The Women Who Flew for Hitler
A True Story of Soaring Ambition and Searing RivalryBook - 2017
A dual biography of the first two women flight captains for the Nazis describes how in spite of Hitler's dictates against women in the military, Aryan poster girl Hanna Reitsch and Jewish aeronautical engineer Melitta Schenk Gräfin von Stauffenger served on opposing sides before being awarded the Iron Cross. By the award-winning author of The Woman Who Saved the Children.
Biographers' Club Prize-winner Clare Mulley’s The Women Who Flew for Hitler—a dual biography of Nazi Germany's most highly decorated women pilots.
Hanna Reitsch and Melitta von Stauffenberg were talented, courageous, and strikingly attractive women who fought convention to make their names in the male-dominated field of flight in 1930s Germany. With the war, both became pioneering test pilots and were awarded the Iron Cross for service to the Third Reich. But they could not have been more different and neither woman had a good word to say for the other.

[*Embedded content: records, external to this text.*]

(** * The SQLite endpoint repository of beagle

    A shallow embedding of
    [src/server/storage/providers/sqlite/repositories/endpoint.go]:
    the statement texts the repository builds, the calls it makes on
    [database/sql], and the effect of those calls on one table.  The Go
    standard library and the SQLite engine are not part of the repository;
    they are represented by an executable reference model (sections
    "Go strings", "database/sql", "The table") that covers exactly the
    statements the repository issues. *)

From Stdlib Require Import String Ascii List Bool Arith ZArith NArith Lia.
From Stdlib Require Import DecimalString DecimalN Sorted Permutation.
Import ListNotations.

Local Open Scope list_scope.
Local Open Scope string_scope.

(* ================================================================== *)
(** ** Go strings *)

Module GoStrings.

(** [strings.HasPrefix(s, prefix)]:
    [len(s) >= len(prefix) && s[:len(prefix)] == prefix]. *)
Fixpoint HasPrefix (s prefix : string) {struct prefix} : bool :=
  match prefix with
  | EmptyString => true
  | String c prefix' =>
      match s with
      | EmptyString => false
      | String d s' => Ascii.eqb d c && HasPrefix s' prefix'
      end
  end.

(** [strings.HasSuffix(s, suffix)]:
    [len(s) >= len(suffix) && s[len(s)-len(suffix):] == suffix]. *)
Definition HasSuffix (s suffix : string) : bool :=
  Nat.leb (String.length suffix) (String.length s) &&
  String.eqb
    (substring (String.length s - String.length suffix) (String.length suffix) s)
    suffix.

(** [strings.Replace(s, old, new, -1)] for a non-empty [old]: every
    non-overlapping occurrence of [old], left to right.  [skip] counts the
    bytes of an occurrence that were already consumed. *)
Fixpoint replace_from (old new : string) (skip : nat) (s : string) : string :=
  match s with
  | EmptyString => EmptyString
  | String c s' =>
      match skip with
      | S k => replace_from old new k s'
      | O =>
          if HasPrefix s old
          then new ++ replace_from old new (String.length old - 1) s'
          else String c (replace_from old new 0 s')
      end
  end.

Definition Replace (s old new : string) : string := replace_from old new 0 s.

(** [fmt.Sprintf(format, args...)] for formats whose only verb is [%s]. *)
Fixpoint Sprintf (format : string) (args : list string) : string :=
  match format with
  | EmptyString => EmptyString
  | String "%" (String "s" rest) =>
      match args with
      | a :: args' => a ++ Sprintf rest args'
      | [] => "%!s(MISSING)" ++ Sprintf rest []
      end
  | String c rest => String c (Sprintf rest args)
  end.

(** [strconv.FormatUint(n, 10)]. *)
Definition FormatUint (n : N) : string :=
  NilEmpty.string_of_uint (N.to_uint n).

(** [strings.Join(elems, sep)]. *)
Definition Join (elems : list string) (sep : string) : string :=
  String.concat sep elems.

End GoStrings.
Import GoStrings.

(** Characters of a string that are not the given one. *)
Fixpoint remove_char (c : ascii) (s : string) : string :=
  match s with
  | EmptyString => EmptyString
  | String d s' =>
      if Ascii.eqb d c then remove_char c s' else String d (remove_char c s')
  end.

Hanna was middle-class, vivacious, and distinctly Aryan, while the darker, more self-effacing Melitta came from an aristocratic Prussian family. Both were driven by deeply held convictions about honor and patriotism; but ultimately, while Hanna tried to save Hitler’s life, begging him to let her fly him to safety in April 1945, Melitta covertly supported the most famous attempt to assassinate the Führer. Their interwoven lives provide vivid insight into Nazi Germany and its attitudes toward women, class, and race.

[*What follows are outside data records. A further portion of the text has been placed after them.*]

End OlderVersion.

(** * The footprint of a run *)

Section Footprint.

#[local] Arguments String.append : simpl nomatch.

Variable h : host.
Variable p : string.

Hypothesis exec_keeps_p :
  forall cmd fs ok fs', exec h cmd fs = (ok, fs') -> fs' !! p = fs !! p.
Hypothesis not_cap_config : p <> CAP_CONFIG h.
Hypothesis not_local_props : p <> LOCAL_PROPS h.
Hypothesis not_manifest : p <> MANIFEST h.
Hypothesis not_in_android : below h (ANDROID h) p = false.

Lemma footprint_runs (cmd : string) : keeps p (runs h cmd).
Proof.
  intros w. unfold runs. destruct (exec h cmd (files w)) as [ok fs'] eqn:E; simpl.
  destruct ok; simpl; now apply (exec_keeps_p cmd _ _ _ E).
Qed.

Lemma footprint_rmSync : keeps p (rmSync h (ANDROID h)).
Proof.
  intros w. unfold rmSync. simpl.
  destruct (files w !! p) as [x|] eqn:E.
  - apply map_lookup_filter_Some. split; [exact E | exact not_in_android].
  - apply map_lookup_filter_None. now left.
Qed.

Lemma footprint_build : keeps p (build h).
Proof.
  unfold build, step0_updateConfig, step0_5_managePlugins, step1_buildWeb,
    step2_removeAndroid, step3_generateAndroid, step4_createLocalProperties,
    step5_injectPermissions, step6_finalSync, path_join_checked.
  keeps_step;
    first [ apply keeps_readJson
          | apply keeps_writeJson; congruence
          | apply keeps_writeFileSync; congruence
          | apply footprint_runs
          | apply footprint_rmSync
          | apply keeps_forEach; intros e; unfold manage_plugin; keeps_step;
            apply footprint_runs ].
Qed.

(** A run changes the file system in four places only: it writes the
    bridge configuration, the SDK location file and the manifest, and it
    removes the android directory. Every other path that the programs it
    starts leave alone holds after the run what it held before. *)
Theorem run_footprint (w : world) :
  files (snd (run h w)) !! p = files w !! p.
Proof.
  unfold run.
  assert (K : keeps p (log "Starting Mobile Maker Build Process...";; build h)).
  { apply keeps_mbind; [apply keeps_log | intros _; apply footprint_build]. }
  specialize (K w).
  destruct ((log "Starting Mobile Maker Build Process...";; build h) w) as [[u|e] w'];
    simpl in *; exact K.
Qed.

End Footprint.

Lemma run_footprint_witness :
  files (snd (run Sample.json_host Sample.config_world)) !! PACKAGE_JSON Sample.json_host
  = files Sample.config_world !! PACKAGE_JSON Sample.json_host.
Proof.
  apply (run_footprint Sample.json_host (PACKAGE_JSON Sample.json_host)).
  - intros cmd fs ok fs' E. injection E as _ <-. reflexivity.
  - vm_compute. discriminate.
  - vm_compute. discriminate.
  - vm_compute. discriminate.
  - vm_compute. reflexivity.
Defined.

(** * Removing the android directory *)

Section RemoveAndroid.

Acclaimed biographer Clare Mulley gets under the skin of these two distinctive and unconventional women, giving a full—and as yet largely unknown—account of their contrasting yet strangely parallel lives, against a changing backdrop of the 1936 Olympics, the Eastern Front, the Berlin Air Club, and Hitler’s bunker. Told with brio and great narrative flair, The Women Who Flew for Hitler is an extraordinary true story, with all the excitement and color of the best fiction.